Diary

Stewart O’Nan

An exemplary day. Took two hours to fit together a chronological list of the dead so I could pinpoint exactly which (and how many) unidentified bodies were brought to the morgue from the hospitals. The sources contradicted each other and I ended up confusing myself before backtracking and coming up with my own pretty good list.

So by 11 I had written nothing, just revised yesterday’s chapter, fitting in this man who had been to both the morgue in Boston after the Cocoanut Grove fire and the State Armory after the circus fire. His great detail: how people who are searching for loved ones move slowly, as if they’re walking through water. They’re reluctant to approach the cots.

Shaped that chapter up by noon, throwing in two pages of interview material and fixing the sentences (lightly, lightly; there’s no reason to strip them and polish them at this point, and I’m toying with just leaving them crunchy).

The new chapter proved to be quick and easy. I’d sequenced it last night, cut and pasting my notes on the missing children and highlighting the hospital material, including the mayor’s visit.

It was all there in the notes. The reporter who wrote up the mayor’s visit had a wonderful eye. They get on an elevator and a nurse rolls a gurney in with a little kid wrapped up like a mummy, his lips swollen twice normal size. He’s wheezing unevenly. “He’s going to be operated on now,” the nurse explains. She wheels him off. The mayor stays on. When they get to the next floor, the mayor walks into a room just as a little girl dies. The hospital couldn’t find her mother.
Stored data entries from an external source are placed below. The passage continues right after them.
(** Reading the byte at a distance inside a piece. *)
Lemma rd_in pre b post p k x : p = Z.of_nat (length pre) + Z.of_nat k -> b !! k = Some x ->
  rd (pre ++ b ++ post) p = Ret x.
Proof.
  intros -> Hk. unfold rd. zif; [lia|].
  replace (Z.to_nat (Z.of_nat (length pre) + Z.of_nat k)) with (length pre + k)%nat by lia.
  rewrite lookup_app_r by lia. replace (length pre + k - length pre)%nat with k by lia.
  rewrite lookup_app_l by (eapply lookup_lt_Some; eauto). now rewrite Hk.
Qed.

(** ** Decoding the length of the previous entry *)

Lemma decode_prevlensize pre large n post p : p = Z.of_nat (length pre) -> 0 <= n ->
  ZIP_DECODE_PREVLENSIZE (pre ++ prev_image large n ++ post) p =
  Ret (Z.of_nat (length (prev_image large n))).
Proof.
  intros Hp Hn. unfold ZIP_DECODE_PREVLENSIZE. rewrite length_prev_image. unfold prev_image.
  destruct (large || (ZIP_BIGLEN <=? n)) eqn:E.
  - cbn [app]. rewrite rd_mid by done. reflexivity.
  - apply orb_false_iff in E as [_ E]. cbn [app]. rewrite rd_mid by done. cbn [mbind res_bind].
    unfold ZIP_BIGLEN in *. zif; [done|lia].
Qed.

Lemma decode_prevlen pre large n post p : p = Z.of_nat (length pre) -> 0 <= n < 2 ^ 32 ->
  ZIP_DECODE_PREVLEN (pre ++ prev_image large n ++ post) p =
  Ret (Z.of_nat (length (prev_image large n)), n).
Proof.
  intros Hp Hn. unfold ZIP_DECODE_PREVLEN. rewrite decode_prevlensize by (done || lia).
  cbn [mbind res_bind]. rewrite length_prev_image. unfold prev_image.
  destruct (large || (ZIP_BIGLEN <=? n)) eqn:E.
  - change (5 =? 1) with false. cbn iota. cbn [app].
    rewrite (app_assoc pre [ZIP_BIGLEN] (le_bytes 4 n ++ post) : pre ++ ZIP_BIGLEN :: _ = _).
    rewrite get_le_mid; [|rewrite length_app; cbn; lia|now rewrite length_le_bytes].
    cbn [mbind res_bind]. rewrite le_value_bytes, uwrap_id by (unfold in_u; exact Hn). done.
  - change (1 =? 1) with true. cbn iota. cbn [app]. rewrite rd_mid by done. done.
Qed.

(** ** Decoding the encoding and the length *)

Lemma land_63 v : Z.land v 0x3f = v mod 64.
Proof. change 0x3f with (2 ^ 6 - 1). now rewrite land_mask. Qed.
(** The two high bits of a byte. *)
Lemma land_c0 b : 0 <= b < 256 -> Z.land b 0xc0 = b / 64 * 64.
Proof.
  intros Hb. assert (Z.land b (Z.lnot (2 ^ 6 - 1)) = b / 2 ^ 6 * 2 ^ 6) as H by (apply land_unmask; lia).
  change (2 ^ 6) with 64 in H. rewrite <- H. apply Z.bits_inj'. intros i Hi.
  rewrite !Z.land_spec. destruct (Z.lt_ge_cases i 8).
  - assert (i = 0 \/ i = 1 \/ i = 2 \/ i = 3 \/ i = 4 \/ i = 5 \/ i = 6 \/ i = 7) as Hc by lia.
    repeat destruct Hc as [->|Hc]; [..|subst i]; reflexivity.
  - rewrite <- (Z.mod_small b (2 ^ 8)), Z.mod_pow2_bits_high by lia. done.
Qed.

Lemma lor_fields a b n : 0 <= n -> 0 <= b < 2 ^ n -> Z.lor (Z.shiftl a n) b = a * 2 ^ n + b.
Proof. intros Hn Hb. rewrite Z.shiftl_mul_pow2 by done. now apply lor_add. Qed.

Definition lensize_of (c : content) : Z := Z.of_nat (length (content_head c)).
Definition len_of (c : content) : Z := Z.of_nat (length (content_body c)).
Lemma find_loop_ok s skip ys : forall fuel xs (cnt : nat) vc, es = xs ++ ys -> (length ys < fuel)%nat ->
  (vc = None \/ vc = Some (fst <$> zipTryEncoding s)) ->
  find_loop fuel zl (offset xs) s (Z.of_nat skip) (Z.of_nat cnt) vc =
  Ret ((fun i => offset (xs ++ take i ys)) <$> find_text skip cnt s (texts ys)).
Proof.
  induction ys as [|e ys IH]; intros [|fuel] xs cnt vc E Hf Hv; cbn [length] in Hf; try lia; cbn [find_loop];
    boundary (rd_boundary zl es R xs _ E); [done|].
  destruct (entry_here zl es R xs e ys E) as (_ & _ & _ & -> & Hdec). cbn [mbind res_bind].
  rewrite Hdec. cbn [mbind res_bind].
  destruct (body_at xs e ys E) as (pre & post & Hz & Hp & Hc). rewrite <- Hp.
  assert (Z.of_nat (length pre) + len_of (e_val e) = offset (xs ++ [e])) as Hnext.
  { rewrite Hp, (offset_snoc zl es R xs e ys E), raw_len_parts. lia. }
  rewrite Hnext. rewrite is_str by done.
  assert (es = (xs ++ [e]) ++ ys) as E' by (now rewrite <- app_assoc).
  assert (forall o : option nat, (fun i => offset (xs ++ take i (e :: ys))) <$> (S <$> o) =
    (fun i => offset ((xs ++ [e]) ++ take i ys)) <$> o) as Hshift.
  { intros [i|]; [|done]. cbn. now rewrite <- app_assoc. }
  cbn [texts map find_text]. fold (texts ys). destruct cnt as [|cnt]; cbn [Z.of_nat Z.eqb].
  2: { change (Z.pos (Pos.of_succ_nat cnt)) with (Z.of_nat (S cnt)).
       replace (Z.of_nat (S cnt) - 1) with (Z.of_nat cnt) by lia.
       rewrite (IH fuel (xs ++ [e]) cnt vc E') by (done || lia). now rewrite Hshift. }
  set (found := bool_decide (text (e_val e) = s)).
  assert (exists vc', (vc' = None \/ vc' = Some (fst <$> zipTryEncoding s)) /\
    (if match e_val e with CStr _ => true | CInt _ _ => false end
     then if len_of (e_val e) =? Z.of_nat (length s)
          then s0 ← memread zl (Z.of_nat (length pre)) (length s); Ret (bool_decide (s0 = s), vc)
          else Ret (false, vc)
     else match (match vc with Some v => v | None => fst <$> zipTryEncoding s end) with
          | Some vll => ll ← zipLoadInteger zl (Z.of_nat (length pre)) (content_enc (e_val e));
              Ret (ll =? vll, Some (match vc with Some v => v | None => fst <$> zipTryEncoding s end))
          | None => Ret (false, Some (match vc with Some v => v | None => fst <$> zipTryEncoding s end))
          end) = Ret (found, vc')) as (vc' & Hv' & Hcmp).
  { unfold found, len_of. destruct (e_val e) as [s'|enc v]; cbn [content_body content_enc] in *.
    - exists vc. split; [done|]. destruct (Z.eqb_spec (Z.of_nat (length s')) (Z.of_nat (length s))) as [Hl|Hl].
      + rewrite Hz. replace (length s) with (length s') by lia. rewrite memread_mid by done. done.
      + rewrite bool_decide_eq_false_2; [done|]. cbn [text]. intros ->. done.
    - rewrite (bool_decide_ext _ (fst <$> zipTryEncoding s = Some v) (text_eq (CInt enc v) s Hc)).
      exists (Some (fst <$> zipTryEncoding s)). split; [auto|].
      assert (match vc with Some v => v | None => fst <$> zipTryEncoding s end = fst <$> zipTryEncoding s) as ->
        by (destruct Hv as [->| ->]; done).
      destruct (fst <$> zipTryEncoding s) as [w|]; [|now rewrite bool_decide_eq_false_2].
      rewrite Hz, load_int by done. cbn [mbind res_bind]. do 2 f_equal.
      destruct (Z.eqb_spec v w) as [->|Hne]; symmetry.
      + now apply bool_decide_eq_true_2.
      + apply bool_decide_eq_false_2. congruence. }
  rewrite Hcmp. cbn [mbind res_bind]. fold found. destruct found.
  - cbn. now rewrite app_nil_r.
  - rewrite (IH fuel (xs ++ [e]) skip vc' E') by (done || lia). now rewrite Hshift.
Qed.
Tough stuff. It’s easy when that’s your raw material. Next chapter I’ve got to deliver the prosecutors interrogating the circus management in the office of the business next to the circus lot, which just happens to make gravestones. The yard’s filled with blanks.

Six pages today, all good–though you never know till later.

Rereading John Grisham’s The Street Lawyer for the review is interesting. I was surprised to see how many scenes are Q&A. Since his plots are concerned with missing or privileged information (there’s always a missing file), the gambit makes sense, but he relies on it throughout the book to release information to the reader. It’s exposition in dialogue, which everyone uses, but this is on a grand scale. The effect is twofold. First, it makes the book faster, since dialogue is quicker than any other form of narration. Second, and less fun, is that it feels like exposition. It’s akin to those moments in big bug movies when the pretty scientist in her lab coat explains the massive ants’ weaknesses to the macho army guy.

“Then what can we use?”

“The only thing that will stop them is electricity.”

“And how do you propose we do that?”

“Those power lines by the railroad tracks, we could use the current from them.”

“But how do we get the ants over there?”

The key to making the device interesting is delivering information that really is privileged–things from private worlds we’re curious to know more about, for whatever reason. When Mr. Grisham gives us the scoop on the lawyer biz, we’re interested, because we don’t know it and he does. It’s a nonfiction interest, in a way.

And if you fall for the plot and want to find out–like our first-person detective-figure narrator (a lawyer, of course)–what the secret is or what’s in the mystery file (the eventual disclosure of which he prolongs with a car crash, among other things), then you’re invested in the dialogue, always hoping the characters our narrator bumps into will spill some clue.

It’s pretty basic stuff, but to see it hit again and again is a revelation. As an author, I wouldn’t have the patience to lay things out that way.

Lockjaw? What lockjaw? Solid food tonight!